[Exercise inputs Boundary: Start]

(** The loop of [_calculate_streak_for_date] over [study_dates[1:]]. *)
Fixpoint count_back (dates : list Z) (current_date streak : Z) : Z :=
  match dates with
  | [] => streak
  | date :: rest =>
      let expected_date := current_date - 1 in
      if date =? expected_date
      then count_back rest date (streak + 1)
      else streak
  end.

Definition _calculate_streak_for_date (user_data : list session) (target_date : Z) : Z :=
  let study_dates :=
    unique Z.eqb (map date (filter (fun s => date s <=? target_date) user_data)) in
  let study_dates := sorted_reverse study_dates in
  match study_dates with
  | [] => 0
  | first :: rest =>
      if negb (first =? target_date) then 0
      else count_back rest first 1
  end.

(** The [for _, session in user_data.iterrows()] loop. *)
Fixpoint total_xp_loop (user_data rows : list session) (total_xp : Z) : option Z :=
  match rows with
  | [] => Some total_xp
  | session :: rest =>
      let streak := _calculate_streak_for_date user_data (date session) in
      session_xp <- calculate_session_xp
                      (duration_minutes session) (confidence_rating session) streak ;;
      total_xp_loop user_data rest (total_xp + session_xp)
  end.

Definition calculate_total_xp (user_data : list session) : option Z :=
  match user_data with
  | [] => Some 0
  | _ => total_xp_loop user_data user_data 0
  end.

(** [for level, threshold in enumerate(thresholds)]. *)
Fixpoint get_level_loop (thresholds : list Z) (level total_xp : Z) : Z :=
  match thresholds with
  | [] => len level_thresholds
  | threshold :: rest =>
      if total_xp <? threshold then Z.max 1 level
      else get_level_loop rest (level + 1) total_xp
  end.

Definition get_level (total_xp : Z) : Z :=
  get_level_loop level_thresholds 0 total_xp.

[Exercise inputs Boundary: End]

How to complete this task. What lines of the listing contain the word "match"? Copy them all.

Written response.
  match dates with
  match study_dates with
  match rows with
  match user_data with
  match thresholds with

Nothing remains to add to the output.